Wednesday, April 19, 2017

#411: Queensryche, "Revolution Calling" (1988)

https://www.youtube.com/watch?v=CNdOsL4Xe7Q

In high school, tales of dystopia are oddly thrilling. We're shown a dictatorial world in which teens are forced to memorize official fictions and have few choices over the content of their lives, and we get to pretend this is escapist fiction, full of heroic resistance, instead of our daily routine. (I suspect dystopia becomes a more and more attractive theme the more assigned homework a given student completes.) These days dystopias dominate Young Adult novels (the Hunger Games and Divergent and the Giver and Chaos Walking and Maze Runner series, and on, and on), and get turned into hit movies as often as not. In 1988, we mostly just had Aldous Huxley and George Orwell -- winning us over through sheer persuasive brilliance in the absence of targeted marketing.

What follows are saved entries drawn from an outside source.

(* ===== verification/Prelude.v ===== *)
(** * tx-sender: a verification of the crate's data path and its threads

    The crate sends one Solana transaction to many providers as fast as it can.
    A caller triggers a job; worker threads fill the transaction for each
    provider, send it over HTTP/1.1 with TLS or over QUIC, and collect the
    replies; a result lane parses the replies and hands outcomes to the
    caller's sink; a reconnect thread rebuilds connections that failed. This
    library models those parts as executable functions and proves what they
    promise each other. File names below are relative to src/src/.

    ** How the model reads

    - A Rust function is a Rocq function with the same branches. A panic (an
      index or slice out of range, a failed [expect], a checked overflow) is the
      value [Panic] of [outcome]; [Result] is [result]; [usize], [u64], [u32],
      [u16] are integers in [Z] with [add_mod], [sub_mod], [mod] where the code
      can leave their range, and [BuildProfile] says whether overflow panics
      (debug) or wraps (release). Bytes and [str] are [list byte].
    - Code that calls the world (sockets, clocks, the caller's traits) is a
      function of a world state [W], in the monad [M]. [post], [safe], [halts] and
      [ends] state partial correctness, absence of panics, coming back with a
      result or a panic, and coming back with a result; [Modality] is what they
      share, so that one walk through a worker's pass serves all of them.
    - Code of other crates and of the system is a class the definitions are
      parametrised by ([Tls], [Quinn], [Libc], [Clock], [BoundedQueue], [TxSource],
      [ResultSink], [Uring], [Tpa], [Cpu], [Rcgen], the base64 encoder), and what is
      relied on is a second class of laws. Each has a small concrete instance, so
      every theorem with such a hypothesis is shown to apply. The laws are about
      that code, never about the crate's loops around it: [TlsLaws] say what a
      TLS session opens a ciphertext to ([opens]) and what of it is unread,
      however much of it one call takes or gives; [TimeLaws] that the clock does
      not go back and does not stand still for more than [R] readings;
      [PeerClosed] what the kernel completes after the peer has closed.
    - The caller's transaction source and sink may return, panic or never come
      back: [fill] and [on_result] are in [M]. Safety needs nothing of them
      ([SinkBehaviour] is any behaviour); [FillLaws] for a modality, [SinkReturns]
      and [SinkComesBack] are what the theorems on panics, progress and shutdown
      ask for.
    - A channel has an address, the one [monitor_addr] gives, so that two empty
      channels differ and wiring the wrong end to a thread is a different state.
    - Loops whose end depends on the outside take fuel. [OutOfFuel] is not a
      behaviour of the code: theorems that need a loop to end prove that a stated
      amount of fuel is enough ([raw_submit_stream], [tpa_submit_stream],
      [uring_batch_order], [engine_loops_end], [quic_handshake_ends],
      [lane_pass_delivers], [crate_conns_come_back]). In ParLife.v and SeqLife.v a
      pass that runs out of fuel is a thread that hangs, and the theorems exclude
      it.

    ** The files

    - Prelude.v: outcomes, the monad, bytes, machine integers, slices, searching,
      tactics and hint databases. Str.v: the standard library's string functions
      the crate uses (UTF-8 check, trim, lines, integer parsing and printing).
    - Types.v: job.rs, error.rs, sink.rs, provider/mod.rs and [io::Error].
    - Envelope.v (protocol/http/envelope.rs): [compile] a request template,
      [splice] a transaction into it. SpecBuilder.v (protocol/http/spec_builder.rs
      and [build_envelope]): the text of a request. Http.v
      (protocol/http/engine.rs): [encode], [ingest], [body_if_complete].
      Response.v (provider/response.rs): the JSON-RPC codec. Framing.v: writing
      and reading a frame. Base64.v: an RFC 4648 encoder, the instance of the
      encoder parameter. Registry.v (provider/registry.rs): the presets.
    - Ring.v (rt/spsc.rs): the channel with its notify counter and its address.
    - Backend.v (backend/mod.rs, backend/raw_libc.rs): the [ByteIo] interface and
      the plain socket transport. Uring.v (backend/io_uring.rs) and Tpa.v
      (backend/libtpa/mod.rs): the other two transports. Wait.v (rt/wait.rs,
      rt/mod.rs): the idle wait and the thread settings.
    - Quic.v (protocol/quic.rs): the QUIC engine and its handshake. QuicCert.v
      (protocol/quic_cert.rs): the client configuration.
    - Conn.v (conn/mod.rs): HTTP and QUIC connections and the active/standby
      pair. Reconnect.v (conn/reconnect.rs): the reconnect thread.
    - Lane.v (result_lane.rs): the result lane.
    - Parallel.v (transport/parallel.rs) and Sequential.v
      (transport/sequential.rs): the workers, phase by phase; WorkerInv.v: what a
      pass of a worker guarantees; Demo.v: concrete connections for examples.
    - Connect.v (transport/connect.rs) and Sender.v (transport/mod.rs, builder.rs,
      spawn.rs, health.rs): connecting, the builder, [trigger], [health], the
      threads' initial states. System.v and SeqSystem.v: all threads of the
      parallel and of the sequential sender as step relations.
    - Lifecycle.v: the stop flag, [shutdown] and the joins, over any threads;
      ParLife.v and SeqLife.v: the threads of the two senders as its instances,
      with fair executions. ConnLive.v: the crate's connections as connections
      that come back.
    - Example.v (examples/send_real_tx.rs): reading the settings, preparing the
      transaction, sending it and printing what the sink hears.

    ** What the theorems show

    - Requests: a template compiled once serves any sequence of transactions
      ([template_reuse]); what the crate writes its own parser reads back
      ([frame_roundtrip]), for every preset ([registry_requests]) and for the
      example, whose request carries the transaction that was signed
      ([example_requests]); every builder is served or refused, without a panic
      as long as its request stays below 2^32 bytes ([envelope_total]); the search
      for placeholders is exact ([find_unique_correct]); the example reads an
      endpoint as it is written, and which ones it refuses
      ([parse_endpoint_roundtrip]).
    - Responses: fragmentation does not matter up to 64 KiB, and beyond it is an
      error ([ingest_fragments]); exactly which texts the codec accepts and
      rejects, and with what ([accepted_iff], [rejected_iff], [accepted_sound],
      [parse_not_utf8]).
    - Transports: the sending loops lose and repeat nothing, and end when the
      kernel or the stack makes progress ([raw_submit_stream],
      [tpa_submit_stream]); without SQPOLL a batch on io_uring keeps its order
      ([uring_batch_order]; with it a full queue spins,
      [sqpoll_full_queue_spins]) and a receive brings what arrived
      ([uring_recv_delivers]); addresses are laid out for the kernel and for
      libtpa ([sockaddr_roundtrip], [tpa_endpoint_roundtrip], [tpa_udp_packet]);
      libtpa starts once ([tpa_starts_once]); the end of a stream is a failure
      on plain sockets ([raw_eof_is_failure]).
    - Waiting ends by itself on every kind of CPU ([idle_wait_bounded]).
    - Channels, lane, trigger: FIFO with a bound, announced by a counter that
      changes with every accepted push ([spsc_fifo]), every response
      delivered once in order ([lane_pass_delivers]), when and where a job is
      queued ([trigger_spec]).
    - Workers: no panics of their own, whatever the size of a response
      ([par_pass_no_panic]), what failover does with the job being sent and with
      the one in flight ([failover_resends]), the sequential worker is the parallel
      one provider by provider ([sequential_is_parallel]).
    - QUIC: the handshake ends, and with which result ([quic_handshake_ends]); a
      poll hands out exactly the last job sent, once, after its window
      ([quic_window_settles_once]); the configuration is the one asked for, and
      the call panics only without a crypto provider ([quic_client_config_spec]).
    - The whole: connecting, with the cause of each error
      ([connect_all_or_error]); which thread has which end of which channel
      ([build_parallel_wiring]); what a failed build leaves behind
      ([build_errors]); and in every interleaving the sink hears only of triggered
      jobs, for each provider at most as often as jobs were triggered
      ([outcomes_sound], [seq_outcomes_sound]), by induction over the step
      relations with the invariants [sys_inv] and [seq_inv].
    - Progress, in fair executions: every accepted job is taken and every
      response reaches the sink as long as the connections, the source and the
      sink return ([jobs_eventually_taken], [responses_eventually_sunk],
      [seq_sender_live]); [shutdown] returns and leaves nothing running as long as
      they return or panic ([shutdown_returns], [seq_shutdown_returns]), which the
      crate's connections do over libraries that do ([crate_conns_come_back]).
    - Limits of the code, stated as theorems: [body_panics_iff],
      [silent_handshake_never_ends], [ingest_drops_rest], [failover_drops_inflight],
      [response_goes_to_latest_job], [trigger_spec] on backpressure,
      [build_errors] on the lane that is left running, [tpa_submit_stream] on a
      stack that refuses for ever; on io_uring [uring_eof_is_silent] and [uring_send_completion_blind], on libtpa
      [tpa_eof_is_silent].

    ** What is not modelled

    The profiling feature apart from [hist_snap], [real_roots] (which only calls
    rustls), what the example prints to stderr, the logic inside rustls,
    quinn-proto, rcgen, rtrb, crossbeam, libtpa, the Solana SDK, the CPU and the
    kernel (classes with laws, or arguments). A step of System.v, SeqSystem.v,
    ParLife.v and SeqLife.v is one pass of a thread's loop: the channels between
    threads have one producer and one consumer each, whose operations on
    different ends commute. A step of System.v and SeqSystem.v is a pass that
    returns; what becomes of a thread whose pass panics or hangs is in ParLife.v
    and SeqLife.v. The threads of the libtpa engine are modelled up to
    their start (Sender.v); their passes are those of Parallel.v. What remains of
    the repository is imports, documentation and tests. *)
From Stdlib Require Export Strings.Byte.
From stdpp Require Export base tactics numbers option list list_numbers gmap strings.
From stdpp Require Import options.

Joined, occasionally, by a rock band taking inspiration from them.

Operation: Mindcrime was Queensryche's emergence as a major band -- an album that still shows up on magazine-compiled lists of Greatest Rock Albums or Most Important Albums or even Albums You Must Hear Before You Die lists (Kerrang! apparently fancies itself the music magazine of a dictatorial state itself, although its threat of "hear these albums or we won't kill you" shows, to my mind, an incomplete grasp of their task). It has, by rock album standards, a fairly complex story: protagonist Nikki, a would-be political radical, is seduced into a revolutionary movement whose cult-like leader takes control of him, using hypnotism and heroin addiction, and turns him into an assassin. Nikki falls in love, is ordered to kill his love, refuses, runs away, and barely escapes with his life; as he lies catatonic in the hospital, a wave of political assassinations linked to his old movement continue without him.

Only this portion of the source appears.